### PROBLEM TO SOLVE
Looking at the listing below, retype exactly the lines starting at the one containing "- apply Hlt." and ending at the one containing "pose proof (B2X_bounds _ (nsub_valid x y", both included, and nothing else.

### RECORDS TO PROCESS
Lemma new_location_between (q k d : Z) :
  (0 <= k < d)%Z -> between q (new_location d k) (IZR q + IZR k / IZR d).
Proof.
  intros Hk. assert (0 < IZR d) by (apply IZR_lt; lia).
  assert (Hdiv : forall a, IZR k / IZR d = a <-> IZR k = a * IZR d).
  { intros a. split; [intros <-; field; lra|intros ->; field; lra]. }
  assert (Hlt : forall a, IZR k / IZR d < a <-> IZR k < a * IZR d).
  { intros a. split; intros Ha.
    - apply (Rmult_lt_compat_r (IZR d)) in Ha; [|done]. by replace (IZR k / IZR d * IZR d) with (IZR k) in Ha by (field; lra).
    - apply Rmult_lt_reg_r with (IZR d); [done|]. by replace (IZR k / IZR d * IZR d) with (IZR k) by (field; lra). }
  assert (Hgt : forall a, a < IZR k / IZR d <-> a * IZR d < IZR k).
  { intros a. split; intros Ha.
    - apply (Rmult_lt_compat_r (IZR d)) in Ha; [|done]. by replace (IZR k / IZR d * IZR d) with (IZR k) in Ha by (field; lra).
    - apply Rmult_lt_reg_r with (IZR d); [done|]. by replace (IZR k / IZR d * IZR d) with (IZR k) by (field; lra). }
  assert (Hkd : IZR k < IZR d) by (apply IZR_lt; lia).
  rewrite new_location_eq. destruct (Z.eqb_spec k 0) as [->|Hk0].
  { unfold Rdiv. rewrite Rmult_0_l. cbn [between]. lra. }
  assert (Hpos : 0 < IZR k / IZR d) by (apply Hgt; rewrite Rmult_0_l; apply IZR_lt; lia).
  assert (Hone : IZR k / IZR d < 1) by (apply Hlt; lra).
  assert (Hhalf : forall c, (2 * k ?= d)%Z = c -> match c with
    | Eq => IZR k / IZR d = / 2 | Lt => IZR k / IZR d < / 2 | Gt => / 2 < IZR k / IZR d end).
  { intros c <-. destruct (Z.compare_spec (2 * k) d) as [He|Hl|Hg].
    - apply Hdiv. apply (f_equal IZR) in He. rewrite mult_IZR in He. lra.
    - apply Hlt. apply IZR_lt in Hl. rewrite mult_IZR in Hl. lra.
    - apply Hgt. apply IZR_lt in Hg. rewrite mult_IZR in Hg. lra. }
  specialize (Hhalf _ eq_refl). destruct (Z.even d) eqn:Hd; cbn [between].
  - destruct (2 * k ?= d)%Z; lra.
  - destruct (Z.compare_spec (2 * k + 1) d) as [He|Hl|Hg]; cbn [between].
    + replace (2 * k ?= d)%Z with Lt in Hhalf by (symmetry; apply Z.compare_lt_iff; lia). lra.
    + replace (2 * k ?= d)%Z with Lt in Hhalf by (symmetry; apply Z.compare_lt_iff; lia). lra.
    + replace (2 * k ?= d)%Z with Gt in Hhalf; [lra|].
      symmetry. apply Z.compare_gt_iff.
      destruct (decide (2 * k = d)%Z) as [<-|]; [by rewrite Z.even_mul in Hd|lia].
Qed.
Lemma nsub_mono (x x' y : num) :
  ordered x -> ordered x' -> valid y = true -> is_finite y = true ->
  (B2X x <= B2X x')%R -> (B2X (x - y)%num <= B2X (x' - y)%num)%R.
Proof.
  intros [Vx Nx] [Vx' Nx'] Vy Fy Hle. pose proof big_pos.
  pose proof (B2X_bounds _ (nsub_valid x y Vx Vy)). pose proof (B2X_bounds _ (nsub_valid x' y Vx' Vy)).
  assert (Hinf : forall s, nsub (S754_infinity s) y = S754_infinity s) by (by destruct y).
  destruct (is_finite x) eqn:Fx, (is_finite x') eqn:Fx'.
  - eapply rounds_mono; [by apply nsub_rounds..|]. lra.
  - destruct x' as [s|[|]| |s m' e']; try done; rewrite Hinf.
    + pose proof (finite_above x Vx Fx). unfold B2X at 2, sgn in Hle. lra.
    + unfold B2X at 2, sgn. lra.
  - destruct x as [s|[|]| |s m' e']; try done; rewrite Hinf.
    + unfold B2X at 1, sgn. lra.
    + pose proof (finite_above x' Vx' Fx'). unfold B2X at 1, sgn in Hle. lra.
  - destruct x as [s|[|]| |s m' e'], x' as [s'|[|]| |s' m'' e'']; try done; rewrite !Hinf; lra.
Qed.

(** The projected values, as reals. *)
Lemma offset_rounds (val : num) (sc : scale) (hop : num) :
  proper_axis sc hop -> ordered val ->
  calculateOffset (VBool false) val sc hop = (hop * steps sc * fraction_of val sc)%num /\
  rounds (B2X (hop * steps sc)%num * B2X (fraction_of val sc))
    (calculateOffset (VBool false) val sc hop).
Proof.
  intros Hax Hv. destruct (fraction_clamped val sc hop Hax Hv) as [[Vf Nf] Hf].
  split; [done|]. destruct Hax as [_ _ _ [Vl Fl] _]. apply nmul_rounds; try done.
  pose proof (clamped_bounds 0 1 (B2X ((val - graphMin sc) / (steps sc * stepValue sc))%num) ltac:(lra)) as Hb.
  rewrite <- Hf in Hb. assert (1 < big)%R by (apply (bpow_lt 0 1024); lia).
  destruct (fraction_of val sc) as [s|[|]| |s m e]; try done; cbn [B2X] in Hb; unfold sgn in Hb; lra.
Qed.

(** On a linear axis every value, the infinities included, is drawn between
    the two ends of the axis. *)
Theorem calculateOffset_range (val : num) (sc : scale) (hop : num) :
  proper_axis sc hop -> ordered val ->
  (n0 <= calculateOffset (VBool false) val sc hop)%num = true /\
  (calculateOffset (VBool false) val sc hop <= hop * steps sc)%num = true.
Proof.
  intros Hax Hv. destruct (offset_rounds val sc hop Hax Hv) as [_ Hr].
  destruct (fraction_clamped val sc hop Hax Hv) as [_ Hf].
  destruct Hax as [_ _ _ [Vl Fl] Hl].
  pose proof (clamped_bounds 0 1 (B2X ((val - graphMin sc) / (steps sc * stepValue sc))%num) ltac:(lra)) as Hb.
  rewrite <- Hf in Hb. pose proof (rounds_ordered _ _ Hr).
  rewrite !nle_spec by (done || by apply finite_ordered).
  change (B2X n0) with 0%R. split.
  - eapply rounds_ge; [exact Hr|apply exact_0|]. apply Rmult_le_pos; lra.
  - eapply rounds_le; [exact Hr|by apply valid_exact|].
    rewrite <- (Rmult_1_r (B2X (hop * steps sc)%num)) at 2. apply Rmult_le_compat_l; lra.
Qed.

(** C37: on a linear axis a greater value is never drawn below a smaller one. *)
Theorem calculateOffset_monotone (val val' : num) (sc : scale) (hop : num) :
  proper_axis sc hop -> ordered val -> ordered val' -> (val <= val')%num = true ->
  (calculateOffset (VBool false) val sc hop <= calculateOffset (VBool false) val' sc hop)%num = true.
Proof.
  intros Hax Hv Hv' Hle. apply nle_spec in Hle; [|done..].
  destruct (offset_rounds val sc hop Hax Hv) as [_ Hr].
  destruct (offset_rounds val' sc hop Hax Hv') as [_ Hr'].
  destruct (fraction_clamped val sc hop Hax Hv) as [_ Hf].
  destruct (fraction_clamped val' sc hop Hax Hv') as [_ Hf'].
  apply nle_spec; [by eapply rounds_ordered..|].
  eapply rounds_mono; [exact Hr|exact Hr'|]. rewrite Hf, Hf'.
  destruct Hax as [[Vg Fg] [Vr Fr] Hpos _ Hl]. apply Rmult_le_compat_l; [done|]. apply clamped_mono.
  apply ndiv_mono; [by apply nsub_ordered|by apply nsub_ordered|done|done|done|].
  by apply nsub_mono.
Qed.

End Projection.

(** The axis of a utilisation chart: ten steps of ten per cent, 25 pixels each. *)
Definition percent_axis : scale :=
  {| steps := of_Z 10; stepValue := of_Z 10; graphMin := of_Z 0; scale_labels := [] |}.

Lemma percent_axis_proper : proper_axis percent_axis (of_Z 25).
Proof.
  assert (H1 : (of_Z 10 * of_Z 10)%num = of_Z 100) by (vm_compute; reflexivity).
  assert (H2 : (of_Z 25 * of_Z 10)%num = of_Z 250) by (vm_compute; reflexivity).
  split; cbn [steps stepValue graphMin percent_axis]; rewrite ?H1, ?H2; try (split; reflexivity).
  - rewrite of_Z_B2X by (unfold safe; lia). lra.
  - rewrite of_Z_B2X by (unfold safe; lia). lra.
Qed.

(** A logarithm is not needed on a linear axis. *)
Definition no_math : MathLib := {|
  Math_log := fun x => x; Math_pow := fun x _ => x; Math_sin := fun x => x;
  Math_cos := fun x => x; Math_asin := fun x => x; Math_acos := fun x => x |}.
Definition set_initialWidth (w : num) (x : context) : context := {|
  tpchart := tpchart x; firstPass := firstPass x; ChartNewId := ChartNewId x;
  initialWidth := Some w; prevWidth := prevWidth x; prevHeight := prevHeight x;
  aspectRatio := aspectRatio x; chartTextScale := chartTextScale x;
  chartLineScale := chartLineScale x; chartSpaceScale := chartSpaceScale x;
  runanimationcompletefunction := runanimationcompletefunction x; canvas_id := canvas_id x;
  canvas_width := canvas_width x; canvas_height := canvas_height x;
  parent := parent x
|}.

Definition set_parent (p : option nat) (x : context) : context := {|
  tpchart := tpchart x; firstPass := firstPass x; ChartNewId := ChartNewId x;
  initialWidth := initialWidth x; prevWidth := prevWidth x; prevHeight := prevHeight x;
  aspectRatio := aspectRatio x; chartTextScale := chartTextScale x;
  chartLineScale := chartLineScale x; chartSpaceScale := chartSpaceScale x;
  runanimationcompletefunction := runanimationcompletefunction x; canvas_id := canvas_id x;
  canvas_width := canvas_width x; canvas_height := canvas_height x;
  parent := p
|}.

Definition set_runcomplete (b : bool) (x : context) : context := {|
  tpchart := tpchart x; firstPass := firstPass x; ChartNewId := ChartNewId x;
  initialWidth := initialWidth x; prevWidth := prevWidth x; prevHeight := prevHeight x;
  aspectRatio := aspectRatio x; chartTextScale := chartTextScale x;
  chartLineScale := chartLineScale x; chartSpaceScale := chartSpaceScale x;
  runanimationcompletefunction := b; canvas_id := canvas_id x;
  canvas_width := canvas_width x; canvas_height := canvas_height x;
  parent := parent x
|}.

Definition set_identity (t : option chart_type) (cid : option string) (id : string) (x : context) : context := {|
  tpchart := t; firstPass := firstPass x; ChartNewId := cid;
  initialWidth := initialWidth x; prevWidth := prevWidth x; prevHeight := prevHeight x;
  aspectRatio := aspectRatio x; chartTextScale := chartTextScale x;
  chartLineScale := chartLineScale x; chartSpaceScale := chartSpaceScale x;
  runanimationcompletefunction := runanimationcompletefunction x; canvas_id := id;
  canvas_width := canvas_width x; canvas_height := canvas_height x;
  parent := parent x
|}.

(** ** Positions *)

(** An element of the document, and where the window is. *)
Record dom_box : Type := {
  offsetLeft : num; scrollLeft : num; clientLeft : num;
  offsetTop : num; scrollTop : num; clientTop : num
}.

Record view : Type := {
  pageXOffset : num;
  pageYOffset : num;
  view_width : num;     (** [innerWidth] *)
  view_height : num
}.

(** Whether the middle of a canvas is in the window; its boxes are its own, that of its
    [offsetParent], and so on. *)
Definition isScrolledIntoView (elems : list dom_box) (x : context) (v : view) : bool :=
  let xPosition := fold_left (fun p b => p + (offsetLeft b - scrollLeft b + clientLeft b))%num elems n0 in
  let yPosition := fold_left (fun p b => p + (offsetTop b - scrollTop b + clientTop b))%num elems n0 in
  let midX := (xPosition + canvas_width x / of_Z 2)%num in
  let midY := (yPosition + canvas_height x / of_Z 2)%num in
  (midX >= pageXOffset v)%num && (midX <= pageXOffset v + view_width v)%num
  && (midY >= pageYOffset v)%num && (midY <= pageYOffset v + view_height v)%num.

(** ** Sizes *)

Definition or_num (o : option num) (d : num) : num := default d o.

(** [window.devicePixelRatio], when the browser defines a truthy one. *)
Definition pixel_ratio (dpr : option num) : option num :=
  match dpr with
  | Some r => if truthy (VNum r) then Some r else None
  | None => None
  end.

Definition scaled_content (c : config) (newWidth : num) (x : context) : context :=
  match chartTextScale x with
  | Some _ =>
      if truthy c.["responsiveScaleContent"] then
        let ratio := (newWidth / or_num (initialWidth x) NaN)%num in
        set_scales (Some (to_num c.["chartTextScale"] * ratio)%num)
          (Some (to_num c.["chartLineScale"] * ratio)%num)
          (Some (to_num c.["chartSpaceScale"] * ratio)%num) x
      else x
  | None => x
  end.

Definition resizeCtx (dpr : option num) (newWidth newHeight : num) (c : config) (x : context) : context :=
  match pixel_ratio dpr with
  | Some r => scaled_content c newWidth (set_canvas_size (newWidth / r * r)%num (newHeight / r * r)%num x)
  | None => scaled_content c newWidth (set_canvas_size newWidth newHeight x)
  end.

(** The options a resize gives a default to, on the configuration itself. *)
Definition default_option (k : string) (v : jsval) (c : config) : config :=
  if is_undefined c.[k] then <[k := v]> c else c.

Definition resize_defaults (c : config) : config :=
  default_option "responsiveMaxHeight" (VInt 9999999)
    (default_option "responsiveMaxWidth" (VInt 9999999)
      (default_option "responsiveMinHeight" (VInt 0)
        (default_option "responsiveMinWidth" (VInt 0)
          (default_option "maintainAspectRatio" (VBool true) c)))).

(** The new size of a chart in a parent node of the given size. *)
Definition resizeGraph (c : config) (size : num * num) (x : context) : num * num * context :=
  let c := resize_defaults c in
  let x := match aspectRatio x with
           | Some _ => x
           | None => set_aspectRatio (canvas_width x / canvas_height x)%num x
           end in
  let newWidth := size.1 in
  let newHeight := if truthy c.["maintainAspectRatio"]
                   then (newWidth / or_num (aspectRatio x) NaN)%num else size.2 in
  let newWidth := Math_min (to_num c.["responsiveMaxWidth"])
                    (Math_max (to_num c.["responsiveMinWidth"]) newWidth) in
  let newHeight := Math_min (to_num c.["responsiveMaxHeight"])
                     (Math_max (to_num c.["responsiveMinHeight"]) newHeight) in
  (parseInt (VNum newWidth), parseInt (VNum newHeight), x).

Definition same_size (n : num) (prev : option num) : bool :=
  match prev with Some p => (n == p)%num | None => false end.

(** ** The page *)

Section Page.

Context `{MathLib}.

(** The data of a chart, as far as this file is concerned. *)
Context {D : Type}.

(** [isIE() < 9 && isIE() != false] and [window.devicePixelRatio]. *)
Context (old_IE : bool) (dpr : option num).

(** The page's personal defaults. *)
Context (personal : personal_options).

(** Whether the chart's area leaves room for its scale (otherwise a draw only
    tests for a redraw). *)
Context (fits : chart_type -> context -> D -> config -> bool).

(** A registered responsive chart: an element of [jsGraphResize]. *)
Record registered : Type := {
  reg_id : string;
  reg_type : option chart_type;
  reg_ctx : nat;
  reg_data : D;
  reg_config : config
}.

(** A pending call of a chart's [animLoop]. *)
Record pending_loop : Type := {
  loop_ctx : nat;
  loop_data : D;
  loop_config : config;
  loop_anim : anim
}.

(** An element of [dynamicDisplay]: whether the canvas was seen, and whether its
    chart was displayed. *)
Record dynamic : Type := {
  dyn_ctx : nat;
  dyn_seen : bool;
  dyn_shown : bool;
  dyn_data : D;
  dyn_config : config
}.

Record world : Type := {
  ctxs : gmap nat context;
  jsGraphResize : list registered;
  dynamicDisplay : gmap string dynamic;
  dynamicDisplayList : list string;
  jsGraphAnnotate : gmap string nat;     (** the number of annotations of a chart *)
  container : option nat;                (** the node measured last *)
  node_size : nat -> num * num;          (** [clientWidth] and [clientHeight] of the nodes *)
  boxes : nat -> list dom_box;           (** of the canvases *)
  viewport : view;
  resize_listener : bool;
  loops : list pending_loop;
  clock : Z                              (** [new Date().getTime()] *)
}.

### THE COMPLETED TASK
    - apply Hlt. apply IZR_lt in Hl. rewrite mult_IZR in Hl. lra.
    - apply Hgt. apply IZR_lt in Hg. rewrite mult_IZR in Hg. lra. }
  specialize (Hhalf _ eq_refl). destruct (Z.even d) eqn:Hd; cbn [between].
  - destruct (2 * k ?= d)%Z; lra.
  - destruct (Z.compare_spec (2 * k + 1) d) as [He|Hl|Hg]; cbn [between].
    + replace (2 * k ?= d)%Z with Lt in Hhalf by (symmetry; apply Z.compare_lt_iff; lia). lra.
    + replace (2 * k ?= d)%Z with Lt in Hhalf by (symmetry; apply Z.compare_lt_iff; lia). lra.
    + replace (2 * k ?= d)%Z with Gt in Hhalf; [lra|].
      symmetry. apply Z.compare_gt_iff.
      destruct (decide (2 * k = d)%Z) as [<-|]; [by rewrite Z.even_mul in Hd|lia].
Qed.
Lemma nsub_mono (x x' y : num) :
  ordered x -> ordered x' -> valid y = true -> is_finite y = true ->
  (B2X x <= B2X x')%R -> (B2X (x - y)%num <= B2X (x' - y)%num)%R.
Proof.
  intros [Vx Nx] [Vx' Nx'] Vy Fy Hle. pose proof big_pos.
  pose proof (B2X_bounds _ (nsub_valid x y Vx Vy)). pose proof (B2X_bounds _ (nsub_valid x' y Vx' Vy)).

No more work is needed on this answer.